# EXERCISE AIM:
Using the records that appear below, write out exactly the lines from the one with "amount / inject_Z (10 ^ 3)" through the one with "concat (map slot_size slots).", keeping both end lines.
▼
(** The result is [None] for the empty dictionary [{}]. *)
Definition check_slots (static dynamic gpu : list loc) (num_cpu : Z)
    (amount_ram amount_disk : Q) (num_gpu num_jobs : Z) (job_duration : Q)
    (maxnodes : Z) (verbose : bool) : M (option preview_dict) :=
  ((if verbose
    then pretty_print_input num_cpu amount_ram amount_disk num_gpu num_jobs
           job_duration maxnodes
    else ret tt);;
   let preview_res := {| res_slots := []; res_preview := [] |} in
   do h <- get_heap;
   do evaluated <-
     (if negb (num_cpu =? 0) && (num_gpu =? 0) then
        do r <- lift (check_each
                        (fun node => check_dynamic_slots node num_cpu
                                       amount_ram job_duration num_jobs)
                        dynamic h preview_res);
        do r <- lift (check_each
                        (fun node => check_static_slots node num_cpu
                                       amount_ram job_duration num_jobs)
                        static h r);
        ret (Some r)
      else if negb (num_cpu =? 0) && negb (num_gpu =? 0) then
        do r <- lift (check_each
                        (fun node => check_gpu_slots node num_cpu num_gpu
                                       amount_ram job_duration num_jobs)
                        gpu h preview_res);
        ret (Some r)
      else ret None);
   match evaluated with
   | None => ret None
   | Some r =>
       let preview_res :=
         {| res_slots := res_slots r;
            res_preview := rank maxnodes (res_preview r) |} in
       (if verbose then pretty_print_slots preview_res else ret tt);;
       pretty_print_result preview_res verbose;;
       ret (Some preview_res)
   end)%M.

(** [slot_config] is what [define_slots()] loaded from the
    configuration file; the entries it refers to are in the store. *)
Definition prepare_checking (slot_config : list node) (cpu gpu : Z)
    (ram disk : option string) (jobs : Z) (job_duration : option string)
    (maxnodes : Z) (verbose : bool) : M bool :=
  (do static_slts <- filter_slots slot_config "static";
   do dynamic_slts <- filter_slots slot_config "dynamic";
   do gpu_slts <- filter_slots slot_config "gpu";
   do (ram, ram_unit) <- lift (split_number_unit ram);
   let ram := calc_to_bin ram ram_unit in
   do (disk, disk_unit) <- lift (split_number_unit disk);
   let disk := calc_to_bin disk disk_unit in
   do (job_duration, duration_unit) <- lift (split_duration_unit job_duration);
   let job_duration := calc_to_min job_duration duration_unit in
   if cpu =? 0 then
     logging_log WARNING "No number of CPU workers given --- ABORTING";;
     ret false
   else if Qeq_bool ram 0 then
     logging_log WARNING "No RAM amount given --- ABORTING";;
     ret false
   else
     check_slots static_slts dynamic_slts gpu_slts cpu ram disk gpu
       jobs job_duration maxnodes verbose;;
     ret true)%M.

End Drivers.

(** ** Vocabulary of the properties *)

(** [x] may stand before [y] in a list that is descending by [key]. *)
Definition desc {A : Type} (key : A -> Z) (x y : A) : Prop := key y <= key x.

(** The elements with key [k], in their order in [l]. *)
Definition with_key {A : Type} (key : A -> Z) (k : Z) (l : list A) : list A :=
  filter (fun x => key x = k) l.

(** A rendering of floats for the concrete examples: the reduced
    fraction.  The theorems hold for every rendering. *)
Definition fraction_text : FloatText :=
  {| str_float := fun q =>
       Py.str (Qnum (Qred q)) +:+ "/" +:+ Py.str (Z.pos (Qden (Qred q)));
     format_2f := fun q =>
       Py.str (Qnum (Qred q)) +:+ "/" +:+ Py.str (Z.pos (Qden (Qred q))) |}.

(** The conversion table of the specification, by prefix letter. *)
Inductive prefix : Type := Kilo | Mega | Giga | Tera | Peta.

Definition prefix_letter (p : prefix) : string :=
  match p with
  | Kilo => "k" | Mega => "m" | Giga => "g" | Tera => "t" | Peta => "p"
  end.

Definition prefix_rule (p : prefix) (amount : Q) : Q :=
  match p with
  | Kilo => amount / inject_Z (10 ^ 6)
  | Mega => amount / inject_Z (10 ^ 3)
  | Giga => amount
  | Tera => amount * inject_Z (10 ^ 3)
  | Peta => amount * inject_Z (10 ^ 6)
  end%Q.

(** The slot-size entries of an inventory, in inventory order. *)
Definition entries_of (slots : list node) : list loc :=
  concat (map slot_size slots).

(** The entries of one class, in inventory order. *)
Definition of_class (h : loc -> slot) (slot_type : string) (entries : list loc)
  : list loc :=
  filter (fun l => SlotType (h l) = slot_type) entries.

(** "No record is mutated": the store after [filter_slots] is the store
    before it. *)
Definition leaves_inventory (slots : list node) (slot_type : string)
    (w : world) : Prop :=
  forall l, heap (snd (filter_slots slots slot_type w)) l = heap w l.

(** An event with the disk column of the input table blanked. *)
Definition forget_disk (e : event) : event :=
  match e with
  | InputTable num_cpu amount_ram _ num_gpu num_jobs num_duration max_nodes =>
      InputTable num_cpu amount_ram 0 num_gpu num_jobs num_duration max_nodes
  | _ => e
  end.

(** ** Concrete inventories for the examples *)

Module Sample.

Definition entry (ty : string) (slots cpus : Z) (mem disk : Q) (gpus : Z)
  : slot :=
  {| SlotType := ty; TotalSlots := slots; TotalSlotCpus := cpus;
     TotalSlotMemory := mem; TotalSlotDisk := disk; TotalSlotGPUs := gpus;
     UtsnameNodename := None |}.

(** The store as [json.load] leaves it: no entry carries a node name. *)
Definition entries (l : loc) : slot :=
  match l with
  | 0%nat => entry "static" 10 8 64 100 0
  | 1%nat => entry "dynamic" 1 32 500 1000 0
  | 2%nat => entry "gpu" 2 4 128 100 0
  | 3%nat => entry "gpu" 2 8 256 100 4
  | 4%nat => entry "dynamic" 1 0 500 1000 0
  | 5%nat => entry "gpu" 2 0 128 100 0
  | 6%nat => entry "static" 4 2 0 100 0
  | _ => entry "static" 1 1 1 1 0
  end.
▲
# COMPLETED EXERCISE:
  | Mega => amount / inject_Z (10 ^ 3)
  | Giga => amount
  | Tera => amount * inject_Z (10 ^ 3)
  | Peta => amount * inject_Z (10 ^ 6)
  end%Q.

(** The slot-size entries of an inventory, in inventory order. *)
Definition entries_of (slots : list node) : list loc :=
  concat (map slot_size slots).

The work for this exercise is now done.